In the data below, the answer is the run of lines from the line containing "Definition training_api : string" through the line containing "(username : string).", both included; print it exactly and nothing else.

***

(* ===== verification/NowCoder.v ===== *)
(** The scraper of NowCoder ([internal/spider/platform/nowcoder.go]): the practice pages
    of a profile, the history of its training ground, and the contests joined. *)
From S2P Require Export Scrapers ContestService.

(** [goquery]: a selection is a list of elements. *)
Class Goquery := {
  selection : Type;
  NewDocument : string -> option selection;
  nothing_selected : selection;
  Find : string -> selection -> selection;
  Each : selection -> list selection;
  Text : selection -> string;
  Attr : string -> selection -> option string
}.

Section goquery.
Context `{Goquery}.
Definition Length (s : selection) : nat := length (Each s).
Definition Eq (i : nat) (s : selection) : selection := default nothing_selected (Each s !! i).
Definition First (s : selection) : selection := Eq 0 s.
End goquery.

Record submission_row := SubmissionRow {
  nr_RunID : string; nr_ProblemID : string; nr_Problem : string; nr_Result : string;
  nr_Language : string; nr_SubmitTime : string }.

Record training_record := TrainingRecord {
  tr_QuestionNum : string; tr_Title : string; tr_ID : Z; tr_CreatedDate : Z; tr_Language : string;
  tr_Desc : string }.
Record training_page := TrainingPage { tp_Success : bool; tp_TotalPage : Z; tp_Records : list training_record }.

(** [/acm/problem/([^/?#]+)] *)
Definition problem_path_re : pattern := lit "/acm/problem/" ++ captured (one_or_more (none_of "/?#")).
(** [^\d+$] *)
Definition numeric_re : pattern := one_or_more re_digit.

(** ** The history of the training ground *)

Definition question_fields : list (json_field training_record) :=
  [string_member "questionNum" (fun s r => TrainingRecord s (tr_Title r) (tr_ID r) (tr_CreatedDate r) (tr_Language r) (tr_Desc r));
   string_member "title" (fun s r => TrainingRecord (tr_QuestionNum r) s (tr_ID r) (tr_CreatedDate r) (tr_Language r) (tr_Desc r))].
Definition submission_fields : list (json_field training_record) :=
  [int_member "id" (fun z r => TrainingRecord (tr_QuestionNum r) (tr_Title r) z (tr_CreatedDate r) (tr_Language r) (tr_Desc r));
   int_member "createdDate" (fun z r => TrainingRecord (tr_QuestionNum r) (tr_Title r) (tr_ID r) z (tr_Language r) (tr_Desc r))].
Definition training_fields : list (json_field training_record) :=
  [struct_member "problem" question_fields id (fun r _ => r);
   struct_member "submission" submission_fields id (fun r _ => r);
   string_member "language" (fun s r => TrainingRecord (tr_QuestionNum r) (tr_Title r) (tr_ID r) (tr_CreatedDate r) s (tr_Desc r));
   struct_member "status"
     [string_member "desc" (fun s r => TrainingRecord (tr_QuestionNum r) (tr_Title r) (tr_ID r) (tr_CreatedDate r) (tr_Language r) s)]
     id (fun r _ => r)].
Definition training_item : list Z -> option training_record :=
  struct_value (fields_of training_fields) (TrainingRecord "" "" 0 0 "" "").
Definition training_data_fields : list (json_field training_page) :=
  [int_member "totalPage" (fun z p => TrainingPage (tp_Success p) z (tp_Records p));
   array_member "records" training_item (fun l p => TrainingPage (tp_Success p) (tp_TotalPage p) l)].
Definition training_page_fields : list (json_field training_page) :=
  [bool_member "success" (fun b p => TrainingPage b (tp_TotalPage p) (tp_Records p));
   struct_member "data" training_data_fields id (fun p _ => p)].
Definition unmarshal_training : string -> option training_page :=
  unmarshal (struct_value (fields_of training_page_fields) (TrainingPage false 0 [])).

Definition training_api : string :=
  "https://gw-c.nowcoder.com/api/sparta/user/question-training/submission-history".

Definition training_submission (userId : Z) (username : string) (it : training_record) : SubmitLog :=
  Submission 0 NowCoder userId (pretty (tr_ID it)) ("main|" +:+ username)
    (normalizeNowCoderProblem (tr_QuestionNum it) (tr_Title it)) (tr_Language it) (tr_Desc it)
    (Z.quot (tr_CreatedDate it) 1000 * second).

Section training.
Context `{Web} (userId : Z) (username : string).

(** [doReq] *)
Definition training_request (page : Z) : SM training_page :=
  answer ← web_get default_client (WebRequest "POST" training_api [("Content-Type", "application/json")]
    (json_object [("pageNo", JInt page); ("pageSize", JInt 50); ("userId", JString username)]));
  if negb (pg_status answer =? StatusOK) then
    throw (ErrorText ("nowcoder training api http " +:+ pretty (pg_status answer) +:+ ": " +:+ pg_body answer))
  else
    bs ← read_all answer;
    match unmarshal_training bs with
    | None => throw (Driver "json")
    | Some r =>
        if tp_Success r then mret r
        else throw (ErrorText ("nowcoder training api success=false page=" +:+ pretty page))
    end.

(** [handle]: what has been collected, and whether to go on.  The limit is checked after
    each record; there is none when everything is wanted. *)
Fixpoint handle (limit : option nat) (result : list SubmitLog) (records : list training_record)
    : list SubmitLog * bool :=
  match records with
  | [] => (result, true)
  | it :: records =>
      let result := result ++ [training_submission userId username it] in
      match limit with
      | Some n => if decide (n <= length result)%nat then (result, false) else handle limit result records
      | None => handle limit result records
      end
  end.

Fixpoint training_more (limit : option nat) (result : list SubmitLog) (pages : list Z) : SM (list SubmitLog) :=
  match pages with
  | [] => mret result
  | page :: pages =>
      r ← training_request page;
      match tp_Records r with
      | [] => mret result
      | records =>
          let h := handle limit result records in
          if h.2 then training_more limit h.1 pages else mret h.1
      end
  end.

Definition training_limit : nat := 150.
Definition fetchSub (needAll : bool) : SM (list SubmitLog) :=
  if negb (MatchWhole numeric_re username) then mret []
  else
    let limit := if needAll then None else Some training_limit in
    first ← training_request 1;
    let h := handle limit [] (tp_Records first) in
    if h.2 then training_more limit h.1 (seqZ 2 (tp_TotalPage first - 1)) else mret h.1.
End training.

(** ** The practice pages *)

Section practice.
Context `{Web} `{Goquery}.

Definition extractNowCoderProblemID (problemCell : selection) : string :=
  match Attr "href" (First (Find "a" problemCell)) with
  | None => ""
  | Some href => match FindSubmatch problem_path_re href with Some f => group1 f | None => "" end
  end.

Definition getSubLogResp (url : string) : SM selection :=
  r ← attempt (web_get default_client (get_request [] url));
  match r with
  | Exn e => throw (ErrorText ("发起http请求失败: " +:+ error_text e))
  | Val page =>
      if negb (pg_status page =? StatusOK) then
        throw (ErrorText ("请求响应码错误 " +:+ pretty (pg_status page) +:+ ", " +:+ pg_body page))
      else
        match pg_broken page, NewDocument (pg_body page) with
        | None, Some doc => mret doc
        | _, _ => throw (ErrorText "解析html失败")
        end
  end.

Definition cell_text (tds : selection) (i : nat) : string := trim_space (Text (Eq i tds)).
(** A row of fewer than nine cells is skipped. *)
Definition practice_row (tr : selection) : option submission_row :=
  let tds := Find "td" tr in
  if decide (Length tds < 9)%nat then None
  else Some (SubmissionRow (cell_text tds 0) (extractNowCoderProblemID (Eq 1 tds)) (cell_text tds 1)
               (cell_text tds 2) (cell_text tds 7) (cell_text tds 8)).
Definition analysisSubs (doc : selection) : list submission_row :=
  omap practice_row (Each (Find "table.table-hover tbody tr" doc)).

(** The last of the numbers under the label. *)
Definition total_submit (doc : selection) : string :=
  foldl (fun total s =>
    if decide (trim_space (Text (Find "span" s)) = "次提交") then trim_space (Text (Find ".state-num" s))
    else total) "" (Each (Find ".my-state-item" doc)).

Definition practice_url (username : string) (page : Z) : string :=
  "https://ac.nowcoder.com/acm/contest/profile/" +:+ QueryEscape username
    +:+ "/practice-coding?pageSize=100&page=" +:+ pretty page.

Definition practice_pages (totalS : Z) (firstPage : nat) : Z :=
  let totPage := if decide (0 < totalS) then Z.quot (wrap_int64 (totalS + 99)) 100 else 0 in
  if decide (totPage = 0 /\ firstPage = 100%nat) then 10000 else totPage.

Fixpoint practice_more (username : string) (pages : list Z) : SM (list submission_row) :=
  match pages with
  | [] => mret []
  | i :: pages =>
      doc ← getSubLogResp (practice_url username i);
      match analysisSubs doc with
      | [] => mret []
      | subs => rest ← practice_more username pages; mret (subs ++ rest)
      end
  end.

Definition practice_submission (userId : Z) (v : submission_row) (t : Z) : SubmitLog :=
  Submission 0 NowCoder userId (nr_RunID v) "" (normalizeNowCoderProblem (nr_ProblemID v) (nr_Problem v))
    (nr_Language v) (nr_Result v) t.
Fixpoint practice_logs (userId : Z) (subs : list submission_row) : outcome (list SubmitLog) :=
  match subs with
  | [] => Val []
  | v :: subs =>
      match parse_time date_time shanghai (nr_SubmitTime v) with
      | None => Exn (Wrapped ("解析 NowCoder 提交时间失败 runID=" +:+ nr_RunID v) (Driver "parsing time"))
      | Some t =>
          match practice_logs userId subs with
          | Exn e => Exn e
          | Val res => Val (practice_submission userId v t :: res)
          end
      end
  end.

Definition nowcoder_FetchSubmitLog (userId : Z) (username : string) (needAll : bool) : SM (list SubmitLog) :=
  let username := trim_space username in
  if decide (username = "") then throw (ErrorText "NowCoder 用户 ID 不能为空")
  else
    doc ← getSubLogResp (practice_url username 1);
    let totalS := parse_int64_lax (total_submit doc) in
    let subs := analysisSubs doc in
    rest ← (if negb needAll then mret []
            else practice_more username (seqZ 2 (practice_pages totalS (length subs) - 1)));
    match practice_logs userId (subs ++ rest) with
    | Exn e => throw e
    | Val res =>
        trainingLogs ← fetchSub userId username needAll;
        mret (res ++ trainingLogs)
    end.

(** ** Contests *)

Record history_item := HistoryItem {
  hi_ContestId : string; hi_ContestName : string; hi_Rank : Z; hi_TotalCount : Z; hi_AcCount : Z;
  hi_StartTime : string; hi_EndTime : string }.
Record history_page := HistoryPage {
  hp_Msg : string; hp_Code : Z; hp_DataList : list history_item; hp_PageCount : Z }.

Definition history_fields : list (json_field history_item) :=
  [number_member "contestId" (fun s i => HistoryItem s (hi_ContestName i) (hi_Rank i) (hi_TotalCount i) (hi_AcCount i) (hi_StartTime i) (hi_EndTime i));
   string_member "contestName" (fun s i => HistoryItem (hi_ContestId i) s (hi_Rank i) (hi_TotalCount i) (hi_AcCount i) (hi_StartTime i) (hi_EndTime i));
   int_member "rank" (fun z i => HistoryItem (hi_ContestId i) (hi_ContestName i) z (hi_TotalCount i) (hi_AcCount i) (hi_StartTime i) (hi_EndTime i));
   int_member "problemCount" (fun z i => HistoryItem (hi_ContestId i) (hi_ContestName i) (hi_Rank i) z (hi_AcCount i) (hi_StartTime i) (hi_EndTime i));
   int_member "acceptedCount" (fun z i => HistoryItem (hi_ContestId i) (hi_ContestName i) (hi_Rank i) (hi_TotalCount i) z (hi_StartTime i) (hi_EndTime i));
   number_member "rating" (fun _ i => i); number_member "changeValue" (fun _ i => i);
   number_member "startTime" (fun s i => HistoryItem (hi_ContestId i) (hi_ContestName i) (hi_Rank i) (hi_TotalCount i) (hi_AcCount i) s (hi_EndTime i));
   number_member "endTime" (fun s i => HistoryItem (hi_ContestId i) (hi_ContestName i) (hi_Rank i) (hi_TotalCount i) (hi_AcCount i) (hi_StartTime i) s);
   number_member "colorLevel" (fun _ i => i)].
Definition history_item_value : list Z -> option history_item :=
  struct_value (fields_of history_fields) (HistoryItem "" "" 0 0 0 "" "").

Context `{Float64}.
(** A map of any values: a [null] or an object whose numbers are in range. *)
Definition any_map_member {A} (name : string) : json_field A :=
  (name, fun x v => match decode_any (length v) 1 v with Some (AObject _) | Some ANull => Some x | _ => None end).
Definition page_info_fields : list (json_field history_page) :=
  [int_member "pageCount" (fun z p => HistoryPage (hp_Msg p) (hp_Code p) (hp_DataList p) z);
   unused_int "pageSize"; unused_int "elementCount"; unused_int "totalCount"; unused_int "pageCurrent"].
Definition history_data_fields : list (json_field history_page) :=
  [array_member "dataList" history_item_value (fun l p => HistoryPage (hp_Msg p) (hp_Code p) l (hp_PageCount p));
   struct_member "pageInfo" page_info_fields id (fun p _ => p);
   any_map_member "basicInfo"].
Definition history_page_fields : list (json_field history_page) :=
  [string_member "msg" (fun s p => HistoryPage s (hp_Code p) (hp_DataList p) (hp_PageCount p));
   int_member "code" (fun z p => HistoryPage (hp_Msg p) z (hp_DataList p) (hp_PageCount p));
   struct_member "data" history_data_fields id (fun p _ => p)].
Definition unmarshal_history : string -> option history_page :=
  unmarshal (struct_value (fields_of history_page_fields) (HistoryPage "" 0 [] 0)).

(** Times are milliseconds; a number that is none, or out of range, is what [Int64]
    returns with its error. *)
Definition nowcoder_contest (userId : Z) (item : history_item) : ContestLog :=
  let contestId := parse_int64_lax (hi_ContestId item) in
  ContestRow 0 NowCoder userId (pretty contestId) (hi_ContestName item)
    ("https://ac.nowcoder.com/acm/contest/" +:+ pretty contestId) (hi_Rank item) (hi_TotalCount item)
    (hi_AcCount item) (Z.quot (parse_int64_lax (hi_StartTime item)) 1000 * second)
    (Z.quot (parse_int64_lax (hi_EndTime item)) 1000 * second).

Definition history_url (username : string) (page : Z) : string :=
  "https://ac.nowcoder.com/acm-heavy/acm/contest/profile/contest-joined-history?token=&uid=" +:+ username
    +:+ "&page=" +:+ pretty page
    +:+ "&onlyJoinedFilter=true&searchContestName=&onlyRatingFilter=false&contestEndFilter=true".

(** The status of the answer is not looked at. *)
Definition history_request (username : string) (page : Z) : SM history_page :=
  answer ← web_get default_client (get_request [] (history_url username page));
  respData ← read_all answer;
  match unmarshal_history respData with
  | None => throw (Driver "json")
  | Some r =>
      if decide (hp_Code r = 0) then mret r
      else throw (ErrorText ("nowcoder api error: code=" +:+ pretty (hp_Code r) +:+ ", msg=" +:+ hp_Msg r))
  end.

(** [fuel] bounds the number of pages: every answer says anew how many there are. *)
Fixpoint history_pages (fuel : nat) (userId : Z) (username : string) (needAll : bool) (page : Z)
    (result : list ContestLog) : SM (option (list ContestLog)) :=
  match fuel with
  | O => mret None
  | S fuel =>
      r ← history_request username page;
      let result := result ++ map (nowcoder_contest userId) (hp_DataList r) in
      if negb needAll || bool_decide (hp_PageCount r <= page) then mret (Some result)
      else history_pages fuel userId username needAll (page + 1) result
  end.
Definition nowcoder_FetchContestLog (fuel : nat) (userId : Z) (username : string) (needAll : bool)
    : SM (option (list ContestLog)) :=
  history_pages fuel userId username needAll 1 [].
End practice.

***

§ ANSWER SPACE:
Definition training_api : string :=
  "https://gw-c.nowcoder.com/api/sparta/user/question-training/submission-history".

Definition training_submission (userId : Z) (username : string) (it : training_record) : SubmitLog :=
  Submission 0 NowCoder userId (pretty (tr_ID it)) ("main|" +:+ username)
    (normalizeNowCoderProblem (tr_QuestionNum it) (tr_Title it)) (tr_Language it) (tr_Desc it)
    (Z.quot (tr_CreatedDate it) 1000 * second).

Section training.
Context `{Web} (userId : Z) (username : string).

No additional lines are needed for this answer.